• **Instructions for the task**
Take the material below from its first line through the line containing "which is while" and, please, write those lines again exactly.

• **Given records**
##############################
(** [reportUser], lines 96-106; [!screenshot] holds for [null] and for the
    empty string. *)
Definition reportUser (B : Browser) : M unit :=
  screenshot <- captureReportFrame B ;;
  match screenshot with
  | None => toast no_video_toast
  | Some url =>
      if Js.falsy url then toast no_video_toast
      else
        trigger "client-report" (report_payload url (Date_now B)) ;;
        toast reported_toast
  end.

(** The handler bound to [banned], lines 113-117. *)
Definition on_banned (d : Z) : M unit :=
  setIsBanned true ;;
  setBanTimeLeft d ;;
  setStatus (banned_status d).

(** The updater of lines 123-132.  [clearInterval] leaves no trace of its
    own: the interval lives exactly as long as the effect of lines 120-135,
    which is while [isBanned] holds.  [t - 1] is the code's difference for
    [t] up to [Js.MAX_SAFE_INTEGER]; above it the code's double is rounded. *)
Definition ban_updater (t : Z) : M Z :=
  if (t <=? 1)%Z then
    setIsBanned false ;;
    setStatus looking ;;
    ret 0
  else
    setStatus (banned_status (t - 1)) ;;
    ret (t - 1).

(** One firing of the interval of lines 122-133; there is no interval
    unless [isBanned] holds. *)
Definition banTick : M unit :=
  b <- read (fun w => isBanned (state w)) ;;
  when b (setBanTimeLeft_with ban_updater).

(** One firing of the session timer, lines 140-144. *)
Definition timerTick : M unit :=
  s <- read (fun w => status (state w)) ;;
  when (String.eqb s connected) (setTime (fun t => t + 1)).

(** ** Video negotiation, lines 155-189

    An [async] function is run to its end in one step, the results of the
    promises it awaits being those of the [Browser]; a method of a closed or
    unassigned connection throws, which ends the function there. *)

Definition new_RTCPeerConnection : RTCPeerConnection :=
  {| pc_closed := false; pc_senders := [];
     pc_localDescription := None; pc_remoteDescription := None;
     pc_remoteCandidates := [] |}.

Definition addTrack (p : RTCPeerConnection) (t : MediaStreamTrack) : RTCPeerConnection :=
  {| pc_closed := pc_closed p; pc_senders := (pc_senders p ++ [track_id t])%list;
     pc_localDescription := pc_localDescription p;
     pc_remoteDescription := pc_remoteDescription p;
     pc_remoteCandidates := pc_remoteCandidates p |}.

Definition setLocalDescription (d : SessionDescription) (p : RTCPeerConnection) : RTCPeerConnection :=
  {| pc_closed := pc_closed p; pc_senders := pc_senders p;
     pc_localDescription := Some d;
     pc_remoteDescription := pc_remoteDescription p;
     pc_remoteCandidates := pc_remoteCandidates p |}.

Definition setRemoteDescription (d : SessionDescription) (p : RTCPeerConnection) : RTCPeerConnection :=
  {| pc_closed := pc_closed p; pc_senders := pc_senders p;
     pc_localDescription := pc_localDescription p;
     pc_remoteDescription := Some d;
     pc_remoteCandidates := pc_remoteCandidates p |}.

Definition addIceCandidate (c : IceCandidate) (p : RTCPeerConnection) : RTCPeerConnection :=
  {| pc_closed := pc_closed p; pc_senders := pc_senders p;
     pc_localDescription := pc_localDescription p;
     pc_remoteDescription := pc_remoteDescription p;
     pc_remoteCandidates := (pc_remoteCandidates p ++ [c])%list |}.

Definition set_srcObject (s : nat) (v : HTMLVideoElement) : HTMLVideoElement :=
  {| videoWidth := videoWidth v; videoHeight := videoHeight v;
     srcObject := Some s; currentFrame := currentFrame v |}.

Definition description_value (d : SessionDescription) : Js.value :=
  Js.obj [("type", Js.str (sdp_type d)); ("sdp", Js.str (sdp d))].

(** [initVideo], lines 155-189. *)
Definition initVideo (B : Browser) : M unit :=
  r <- read remoteVideoRef ;;
  l <- read localVideoRef ;;
  match r, l, getUserMedia B with
  | Some _, Some lv, Some stream =>
      modify (set_localStream (Some stream)) ;;
      modify (set_localVideoRef (Some (set_srcObject (stream_id stream) lv))) ;;
      let p := fold_left addTrack (getTracks stream) new_RTCPeerConnection in
      modify (set_pc (Some p)) ;;
      bind_handler "client-offer" ;;
      bind_handler "client-answer" ;;
      bind_handler "client-ice" ;;
      let offer := createOffer B p in
      modify (set_pc (Some (setLocalDescription offer p))) ;;
      trigger "client-offer" (description_value offer)
  | _, _, _ => ret tt
  end.

(** [pc.ontrack], lines 163-165. *)
Definition pc_ontrack (stream : nat) : M unit :=
  r <- read remoteVideoRef ;;
  match r with
  | Some v => modify (set_remoteVideoRef (Some (set_srcObject stream v)))
  | None => ret tt
  end.

(** [pc.onicecandidate], lines 167-169. *)
Definition pc_onicecandidate (candidate : option IceCandidate) : M unit :=
  match candidate with
  | Some c => trigger "client-ice" (Js.str c)
  | None => ret tt
  end.

(** The handler bound to [client-offer], lines 171-176. *)
Definition on_client_offer (B : Browser) (offer : SessionDescription) : M unit :=
  p <- read pc ;;
  match p with
  | Some c =>
      if pc_closed c then ret tt
      else
        let c1 := setRemoteDescription offer c in
        let answer := createAnswer B c1 in
        modify (set_pc (Some (setLocalDescription answer c1))) ;;
        trigger "client-answer" (description_value answer)
  | None => ret tt
  end.

(** The handler bound to [client-answer], lines 178-180. *)
Definition on_client_answer (answer : SessionDescription) : M unit :=
  p <- read pc ;;
  match p with
  | Some c =>
      if pc_closed c then ret tt
      else modify (set_pc (Some (setRemoteDescription answer c)))
  | None => ret tt
  end.

(** The handler bound to [client-ice], lines 182-184. *)
Definition on_client_ice (candidate : IceCandidate) : M unit :=
  p <- read pc ;;
  match p with
  | Some c =>
      if pc_closed c then ret tt
      else modify (set_pc (Some (addIceCandidate candidate c)))
  | None => ret tt
  end.

(** ** The handlers of the channel effect, lines 199-219 *)

Definition on_matched (B : Browser) : M unit :=
  setStatus connected ;;
  m <- read (fun w => mode (state w)) ;;
  when (Mode_eqb m mode_video) (initVideo B).

Definition on_client_message (msg : string) : M unit :=
  setMessages (fun m => (m ++ [{| from := "stranger"; text := msg |}])%list).

Definition on_client_disconnect : M unit :=
  setStatus disconnected ;;
  m <- read (fun w => mode (state w)) ;;
  when (Mode_eqb m mode_video) stopVideo.

(** The cleanup the channel effect returns, lines 216-218. *)
Definition channel_cleanup : M unit :=
  m <- read (fun w => mode (state w)) ;;
  when (Mode_eqb m mode_video) stopVideo.

(** The bodies of the two effects that depend on [channel], lines 111-118
    and 199-219: without a channel nothing is bound. *)
Definition channel_effects : M unit :=
  c <- read channel ;;
  match c with
  | None => ret tt
  | Some _ =>
      bind_handler "banned" ;;
      bind_handler "matched" ;;
      bind_handler "client-message" ;;
      bind_handler "client-disconnect"
  end.

(** ** The chat view as a transition system *)

(** Events the channel delivers, with their payloads. *)
Inductive Inbound : Type :=
| In_matched
| In_client_message (msg : string)
| In_client_disconnect
| In_banned (d : Z)
| In_client_offer (offer : SessionDescription)
| In_client_answer (answer : SessionDescription)
| In_client_ice (candidate : IceCandidate).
##############################
• **Exercise response**
(** [reportUser], lines 96-106; [!screenshot] holds for [null] and for the
    empty string. *)
Definition reportUser (B : Browser) : M unit :=
  screenshot <- captureReportFrame B ;;
  match screenshot with
  | None => toast no_video_toast
  | Some url =>
      if Js.falsy url then toast no_video_toast
      else
        trigger "client-report" (report_payload url (Date_now B)) ;;
        toast reported_toast
  end.

(** The handler bound to [banned], lines 113-117. *)
Definition on_banned (d : Z) : M unit :=
  setIsBanned true ;;
  setBanTimeLeft d ;;
  setStatus (banned_status d).

(** The updater of lines 123-132.  [clearInterval] leaves no trace of its
    own: the interval lives exactly as long as the effect of lines 120-135,
    which is while [isBanned] holds.  [t - 1] is the code's difference for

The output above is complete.